I wondered whether urban Americans, overwhelmingly Democratic, had something against the flag, or if they felt the country was no longer theirs. Now you can ask the same question of the other side of the political spectrum.
Flag-flying, like bumper stickers, is an expression of personality and identity, which also, in the aggregate, helps define a community. The journey from Jamaica Plain to Roslindale (...) is marked by a decline in rainbow flags and Tibetan prayer banners and an upsurge of shamrocks and American flags.
It has always struck me that the liberal/progressive rejection of the American flag (traceable to anti-Vietnam protests, I assume) has had a subtle but nonetheless powerful impact on U.S. politics. Refusal to show the flag is an eloquent expression of deep ambivalence toward America and a huge boon for conservatives and the Republican Party.---------
This chimes with me. Although I am not American, I do, for the first time, have a small American flag out for the 4th July. And it's because of Obama.

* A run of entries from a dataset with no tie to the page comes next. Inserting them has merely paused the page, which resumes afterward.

Lemma emits_emit (P : event -> Prop) ev :
  P ev -> is_set_bookmark ev = false -> emits P (emit ev).
Proof. intros HP Hs w. now apply grows_one. Qed.

Lemma emits_set_bookmark (P : event -> Prop) path v :
  P (EvSetBookmark path v) -> emits P (set_bookmark path v).
Proof.
  intros HP w. split; [reflexivity|]. exists [EvSetBookmark path v].
  repeat split. now constructor.
Qed.

Lemma emits_update_start_date_bookmark P ctx path :
  emits P (update_start_date_bookmark ctx path).
Proof. intros w. apply grows_refl. Qed.

Lemma emits_stream_bookmark P s : emits P (stream_bookmark s).
Proof.
  unfold stream_bookmark. destruct (bookmark s);
    [apply emits_ret | apply emits_raise].
Qed.

Lemma emits_for_each {A} P (xs : list A) (body : A -> M unit) :
  (forall x, emits P (body x)) -> emits P (for_each xs body).
Proof.
  intros Hb. induction xs as [|x xs IH]; simpl.
  - apply emits_ret.
  - apply emits_bind; [apply Hb | intros _; exact IH].
Qed.

Lemma emits_session_request (P : event -> Prop) url query headers :
  P (EvRequest url query headers) ->
  emits P (session_request url query headers).
Proof.
  intros HP w. unfold session_request.
  assert (grows P w (mkWorld (net w) (S (calls w))
                       (trace w ++ [EvRequest url query headers])
                       (bookmarks w))) as G.
  { split; [reflexivity|]. exists [EvRequest url query headers].
    repeat split. now constructor. }
  destruct (net w (calls w)); exact G.
Qed.

Lemma emits_http_request_timer (P : event -> Prop) id block :
  (forall st, P (EvTimer id st)) -> emits P block ->
  emits P (http_request_timer id block).
Proof.
  intros HP Hb w. specialize (Hb w). unfold http_request_timer.
  destruct (block w) as [[r|e|] w1]; simpl in *;
    (eapply grows_trans; [exact Hb|]); unfold bind, emit, ret, lift; simpl;
    now apply grows_one.
Qed.

Lemma emits_authed_get_with (P : event -> Prop) merge id url cfg query :
  (forall ev, is_transport ev = true -> P ev) ->
  emits P (authed_get_with merge id url cfg query).
Proof.
  intros HP. unfold authed_get_with.
  apply emits_bind.
  { unfold config_get. destruct (cfg !! "api_key");
      [apply emits_ret | apply emits_raise]. }
  intros key. apply emits_bind; [apply emits_lift|].
  intros headers. apply emits_http_request_timer.
  - intros st. now apply HP.
  - apply emits_session_request. now apply HP.
Qed.


Section EngineEmits.

Variable the_authed_get :
  string -> string -> gmap string string -> option params -> M response.
Variable U : utils.
Variable ctx : context.
Variable P : event -> Prop.

Hypothesis transport_P : forall ev, is_transport ev = true -> P ev.
Hypothesis authed_get_P :
  forall id url query, emits P (the_authed_get id url (config ctx) query).

Lemma emits_retry_loop fuel id url query attempt delay last :
  emits P (retry_loop the_authed_get ctx fuel id url query attempt delay last).
Proof using transport_P authed_get_P.
  revert attempt delay last.
  induction fuel as [|fuel IH]; intros attempt delay last; simpl.
  - apply emits_out_of_fuel.
  - destruct (attempt <=? retries)%nat.
    + apply emits_bind; [apply authed_get_P|]. intros r.
      destruct (status_code r >=? 500); [|apply emits_ret].
      apply emits_bind; [apply emits_emit; auto|]. intros _.
      apply emits_bind; [apply emits_emit; auto|]. intros _.
      apply IH.
    + destruct last as [r|]; [|apply emits_raise].
      apply emits_bind; [apply emits_emit; auto|]. intros _.
      apply emits_bind; [apply emits_emit; auto|]. intros _.
      apply emits_raise.
Qed.

Lemma emits_retry_get id url query :
  emits P (retry_get the_authed_get ctx id url query).
Proof using transport_P authed_get_P. apply emits_retry_loop. Qed.

Lemma emits_write_records schema results s added :
  (forall recs, P (EvWrite (tap_stream_id s) recs)) ->
  emits P (write_records U schema results s added).
Proof.
  intros HW. unfold write_records.
  apply emits_bind; [apply emits_lift|]. intros recs.
  now apply emits_emit.
Qed.

Lemma emits_get_using_offset_loop fuel s url start end_ offset body :
  (forall r, emits P (body r)) ->
  emits P (get_using_offset_loop the_authed_get U ctx fuel s url start end_
             offset body).
Proof using transport_P authed_get_P.
  intros Hb. revert offset.
  induction fuel as [|fuel IH]; intros offset; simpl.
  - apply emits_out_of_fuel.
  - apply emits_bind; [apply emits_retry_get|]. intros resp.
    apply emits_bind; [apply emits_lift|]. intros payload.
    apply emits_bind; [apply emits_lift|]. intros r.
    apply emits_bind; [apply Hb|]. intros _.
    apply emits_bind; [apply emits_lift|]. intros n.
    destruct (Z.of_nat n >=? offset_limit); [apply IH | apply emits_ret].
Qed.

Lemma emits_get_using_paged_loop fuel s url add_params page attempts body :
  (forall st, P (EvError (MsgStatusError st))) ->
  (forall c, P (EvError (MsgInvalidContent c))) ->
  (forall r, emits P (body r)) ->
  emits P (get_using_paged_loop the_authed_get ctx fuel s url add_params page
             attempts body).
Proof using transport_P authed_get_P.
  intros H1 H2 Hb. revert page attempts.
  induction fuel as [|fuel IH]; intros page attempts; simpl.
  - apply emits_out_of_fuel.
  - apply emits_bind; [apply emits_retry_get|]. intros r.
    apply emits_bind.
    { apply emits_try_except.
      - apply emits_bind; [apply emits_lift|]. intros j. apply emits_ret.
      - intros _. apply emits_ret. }
    intros [j|].
    + apply emits_bind; [apply Hb|]. intros _.
      apply emits_bind; [apply emits_lift|]. intros fin.
      destruct (negb fin); [apply IH | apply emits_ret].
    + destruct (S attempts <? 3)%nat; [apply IH|].
      apply emits_bind; [apply emits_emit; auto|]. intros _.
      apply emits_bind; [apply emits_emit; auto|]. intros _.
      apply emits_raise.
Qed.

End EngineEmits.

(** ** Retry with backoff *)
















Lemma demo_key : config demo_ctx !! "api_key" = Some "SG.key".
Proof. reflexivity. Qed.







(** ** The decode-error handler of write_paged_records *)

Lemma bind_ext {A B} (m1 m2 : M A) (k1 k2 : A -> M B) w :
  m1 w = m2 w -> (forall a w', k1 a w' = k2 a w') ->
  bind m1 k1 w = bind m2 k2 w.
Proof.
  intros Hm Hk. unfold bind. rewrite Hm.
  destruct (m2 w) as [[a|e|] w1]; auto.
Qed.

Lemma py_get_not_decode_error res key default :
  py_get res key default <> Raise JSONDecodeError.
Proof. destruct res; discriminate. Qed.

Lemma write_paged_body_unguarded_eq U s schema added res w :
  write_paged_body U s schema added res w
  = write_paged_body_unguarded U s schema added res w.
Proof.
  unfold write_paged_body, write_paged_body_unguarded.
  apply bind_ext; [|reflexivity].
  unfold try_except, lift. now destruct res.
Qed.

Lemma get_using_paged_loop_ext the_authed_get ctx s url add_params
    (body1 body2 : json -> M unit) :
  (forall j w, body1 j w = body2 j w) ->
  forall fuel page attempts w,
  get_using_paged_loop the_authed_get ctx fuel s url add_params page attempts
    body1 w
  = get_using_paged_loop the_authed_get ctx fuel s url add_params page attempts
      body2 w.
Proof.
  intros Hb. induction fuel as [|fuel IH]; intros page attempts w;
    [reflexivity|].
  cbn [get_using_paged_loop]. apply bind_ext; [reflexivity|]. intros r w1.
  apply bind_ext; [reflexivity|]. intros [j|] w2.
  - apply bind_ext; [apply Hb|]. intros _ w3.
    apply bind_ext; [reflexivity|]. intros fin w4.
    destruct (negb fin); [apply IH | reflexivity].
  - destruct (S attempts <? 3)%nat; [apply IH | reflexivity].
Qed.

Lemma write_paged_records_unguarded_eq the_authed_get U ctx fuel s schema query
    url_key added w :
  write_paged_records the_authed_get U ctx fuel s schema query url_key added w
  = write_paged_records_unguarded the_authed_get U ctx fuel s schema query
      url_key added w.
Proof.
  unfold write_paged_records, write_paged_records_unguarded, get_using_paged.
  apply bind_ext; [reflexivity|]. intros url w1.
  apply get_using_paged_loop_ext. intros j w2.
  apply write_paged_body_unguarded_eq.
Qed.

Lemma transport_not_response_log ev :
  is_transport ev = true -> is_response_log ev = false.
Proof. destruct ev as [| | |m|m| |]; try destruct m; simpl; congruence. Qed.

Lemma emits_write_paged_records_unguarded merge U ctx fuel s schema query
    url_key added :
  emits (fun ev => is_response_log ev = false)
    (write_paged_records_unguarded (authed_get_with merge) U ctx fuel s schema
       query url_key added).
Proof.
  unfold write_paged_records_unguarded, get_using_paged.
  apply emits_bind; [apply emits_lift|]. intros url.
  apply emits_get_using_paged_loop; try reflexivity.
  - apply transport_not_response_log.
  - intros id u q. apply emits_authed_get_with.
    apply transport_not_response_log.
  - intros res. unfold write_paged_body_unguarded.
    apply emits_bind; [apply emits_lift|]. intros results.
    destruct (py_truthy results); [|apply emits_ret].
    apply emits_write_records. reflexivity.
Qed.

(** C10: in [write_paged_records], [res.get('recipients')] never raises
    [JSONDecodeError]; the [except JSONDecodeError] branch is therefore dead:
    with any transport, the function runs exactly as it does with the
    [try]/[except] removed, and no run logs the branch's "Response" message. *)
Theorem write_paged_records_handler_unreachable :
  (forall res, py_get res "recipients" JNull <> Raise JSONDecodeError) /\
  (forall the_authed_get U ctx fuel s schema query url_key added w,
     write_paged_records the_authed_get U ctx fuel s schema query url_key
       added w
     = write_paged_records_unguarded the_authed_get U ctx fuel s schema query
         url_key added w) /\
  (forall merge U ctx fuel s schema query url_key added w,
     exists es,
       trace (snd (write_paged_records (authed_get_with merge) U ctx fuel s
                     schema query url_key added w)) = trace w ++ es /\
       Forall (fun ev => is_response_log ev = false) es).
Proof.
  split; [|split].
  - intros res. apply py_get_not_decode_error.
  - intros. apply write_paged_records_unguarded_eq.
  - intros. rewrite write_paged_records_unguarded_eq.
    destruct (emits_write_paged_records_unguarded merge U ctx fuel s schema
                query url_key added w) as [_ (es & Ht & Hf & _)].
    now exists es.
Qed.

It's interesting to notice the different flags around Jamaica Plain, Roslindale, and West Roxbury too. In Jamaica Plain, it is true, you see Tibetan prayer banners, which you will probably not see in Roslindale and certainly not in West Roxbury. And the shamrock flag count goes up as you go from Jamaica Plain into Roslindale, and then there is no shortage of shamrock flags and Irish tricolors in West Roxbury. But as you go from Jamaica Plain to Roslindale you'll also see Puerto Rican flags and Dominican flags, Greek flags (including the shamrock-covered Panatinaikos flag on Washington Street in Roslindale), and Mexican flags. In Roslindale you'll see some Canadian flags and at least one Swedish flag. There may now be more gay rainbow flags in Roslindale than in Jamaica Plain. In all three areas there are US Marines flags (at least one in each neighborhood that I can think of). You'll also see many of those homely flags showing rabbits (at Easter time), leaves (in autumn), snowmen, and the like.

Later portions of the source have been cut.